Il Trovatore de Verdi, que l'Opéra de Montréal met à l'affiche ce soir, 19h30, salle Wilfrid-Pelletier de la PdA, pour quatre représentations, constitue un cas sans doute unique dans tout le répertoire lyrique: l'ouvrage mêle un nombre record d'irrésistibles grands airs et ensembles, soit une bonne douzaine, au scénario le plus labyrinthique qui se puisse imaginer.

L'action, située dans l'Espagne du XVe siècle, tourne autour de quatre personnages principaux: Manrico, le trouvère (ou «trovatore») du titre, la noble Leonora, le Comte di Luna et la bohémienne Azucena. On croit que Manrico est le fils d'Azucena, mais ce n'est pas le cas. Manrico est le frère du Comte. Les deux hommes sont amoureux de Leonora, sans savoir qu'ils sont frères...

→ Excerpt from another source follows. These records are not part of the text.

(** * Tuo La Ji (Sheng Ji / Tractor): the rules engine of [tuolaji.py]

    A shallow embedding of the card model, the trump system, the combination
    detector, the follow rules, trick resolution and the round state machine,
    followed by the properties of the engine that the specification states.

    Conventions of the embedding:
    - Python [str] values (suits, ranks, effective suits, messages) are
      [string]s; Python [int]s are [Z];
    - a Python call that raises (KeyError of [RANK_VAL], ValueError of
      [list.index], [list.remove], [max] and [trump_order], IndexError,
      a failed [assert]) is [None] in the [option] monad;
    - a [dict] is an association list in insertion order, which is the
      iteration order of a Python dict. *)

From Stdlib Require Import String.
From Stdlib Require Import ZArith List Bool Lia Permutation Arith DecimalString.
From Stdlib Require Import Sorted.
Import ListNotations.
Open Scope string_scope.
Open Scope list_scope.
Open Scope Z_scope.

#[global] Arguments String.eqb : simpl never.
#[global] Arguments String.append : simpl never.

(* ================================================================= *)
(** ** Small Python library *)

Notation "x <- c1 ;; c2" :=
  (match c1 with Some x => c2 | None => None end)
  (at level 61, c1 at next level, right associativity).

Notation "' pat <- c1 ;; c2" :=
  (match c1 with Some pat => c2 | None => None end)
  (at level 61, pat pattern, c1 at next level, right associativity).

Infix "+++" := String.append (at level 60, right associativity).

Module Py.

(** [len(l)] *)
Definition len {A} (l : list A) : Z := Z.of_nat (length l).

(** [l.index(x)]: position of the first element equal to [x]; ValueError
    when there is none. *)
Fixpoint index {A} (eqb : A -> A -> bool) (x : A) (l : list A) : option Z :=
  match l with
  | [] => None
  | y :: l' => if eqb y x then Some 0
               else i <- index eqb x l' ;; Some (1 + i)
  end.

(** [enumerate(l)] *)
Fixpoint enumerate_from {A} (i : Z) (l : list A) : list (Z * A) :=
  match l with
  | [] => []
  | x :: l' => (i, x) :: enumerate_from (i + 1) l'
  end.
Definition enumerate {A} (l : list A) := enumerate_from 0 l.

(** [d[k]] on a dict kept as an association list; KeyError when absent. *)
Fixpoint getitem {K V} (eqb : K -> K -> bool) (d : list (K * V)) (k : K)
  : option V :=
  match d with
  | [] => None
  | (k', v) :: d' => if eqb k' k then Some v else getitem eqb d' k
  end.

(** [d.setdefault(k, []).append(x)]: append to the list stored under [k],
    creating the entry at the end of the dict when [k] is new. *)
Fixpoint setdefault_append {K V} (eqb : K -> K -> bool)
         (d : list (K * list V)) (k : K) (x : V) : list (K * list V) :=
  match d with
  | [] => [(k, [x])]
  | (k', vs) :: d' =>
      if eqb k' k then (k', vs ++ [x]) :: d'
      else (k', vs) :: setdefault_append eqb d' k x
  end.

La confusion vient d'un fait qui remonte à une quinzaine d'années. La mère d'Azucena était une sorcière, condamnée à être brûlée vive pour avoir ensorcelé le jeune frère du Comte. Pour venger sa mère, Azucena avait voulu jeter l'enfant dans les flammes, mais, dans son énervement, c'est son propre enfant qu'elle y avait précipité. L'enfant qu'elle a élevé comme le sien est donc, en réalité, celui qu'elle avait voulu jeter au feu, c'est-à-dire le frère du Comte.

Le reste de l'histoire se ramène à l'inévitable «triangle». Manrico et Leonora s'aiment, le Comte désire Leonora, elle le repousse, il fait condamner Manrico à mort et elle s'empoisonne plutôt que de se donner à lui. Lorsque Manrico est exécuté, Azucena lance au Comte: «C'était ton frère!» et conclut: «Mère, te voilà vengée!»

Oui, vengée, puisque celui qu'on vient de tuer est le fils de celui qui avait condamné au feu la mère d'Azucena.

La distribution

Le spectacle débutant ce soir réunit le ténor coréen Dongwon Shin en Manrico (en remplacement du Britannique Julian Gavin), la soprano japonaise Hiromi Omura en Leonora (elle était Butterfly en 2008 à l'OdM), le baryton canadien Gregory Dahl en Comte di Luna et la mezzo italienne Laura Brioli en Azucena. Les rôles secondaires ont été confiés à des débutants locaux.

Les décors et les costumes proviennent des ateliers de l'OdM et la mise en scène, annoncée comme «traditionnelle», est du jeune Oriol Tomas, qui signa The Consul de Menotti à l'Atelier lyrique de l'OdM l'an dernier. Le chef italien Francesco Maria Colombo dirigera l'Orchestre Symphonique de Montréal. Fait à noter, l'OSM (et non l'OM) était aussi dans la fosse lors des deux précédentes productions de l'OdM (1982 et 1998).

Créé à Rome en 1853, Il Trovatore fut donné à New York en 1855 et à Montréal en 1858, en anglais, par une troupe de tournée. Un siècle plus tard, on le vit à l'Opera Guild de Pauline Donalda en 1949, par la troupe du Met au Forum en 1957 et par La Scala de Milan à l'Expo 67.

On l'entendit aussi dans la version française autorisée par Verdi, Le Trouvère, au Théâtre d'art lyrique de Laval en 1999 et en version concert à Lanaudière de 2001.

DISCOGRAPHIE

La discographie d'Il Trovatore est considérable. Ma préférence va encore à la version RCA de 1952, extrêmement dramatique et magnifiquement chantée par Jussi Björling, Zinka Milanov, Leonard Warren et Fedora Barbieri (présentement en réédition: Naxos ou Regis). Trois documents historiques à signaler, tous réédités en compacts. Le tout premier enregistrement, de 1912, utilisait la version française (on peut le trouver encore chez Marston). Curieusement, la version originale italienne fit l'objet de deux enregistrements de 1930 réalisés à La Scala. Le plus prestigieux est celui d'Aureliano Pertile, Maria Carena, Apollo Granforte et Irene Minghini-Cattaneo (Phonographe ou Romophone), l'autre est dominé par Francesco Merli (Naxos).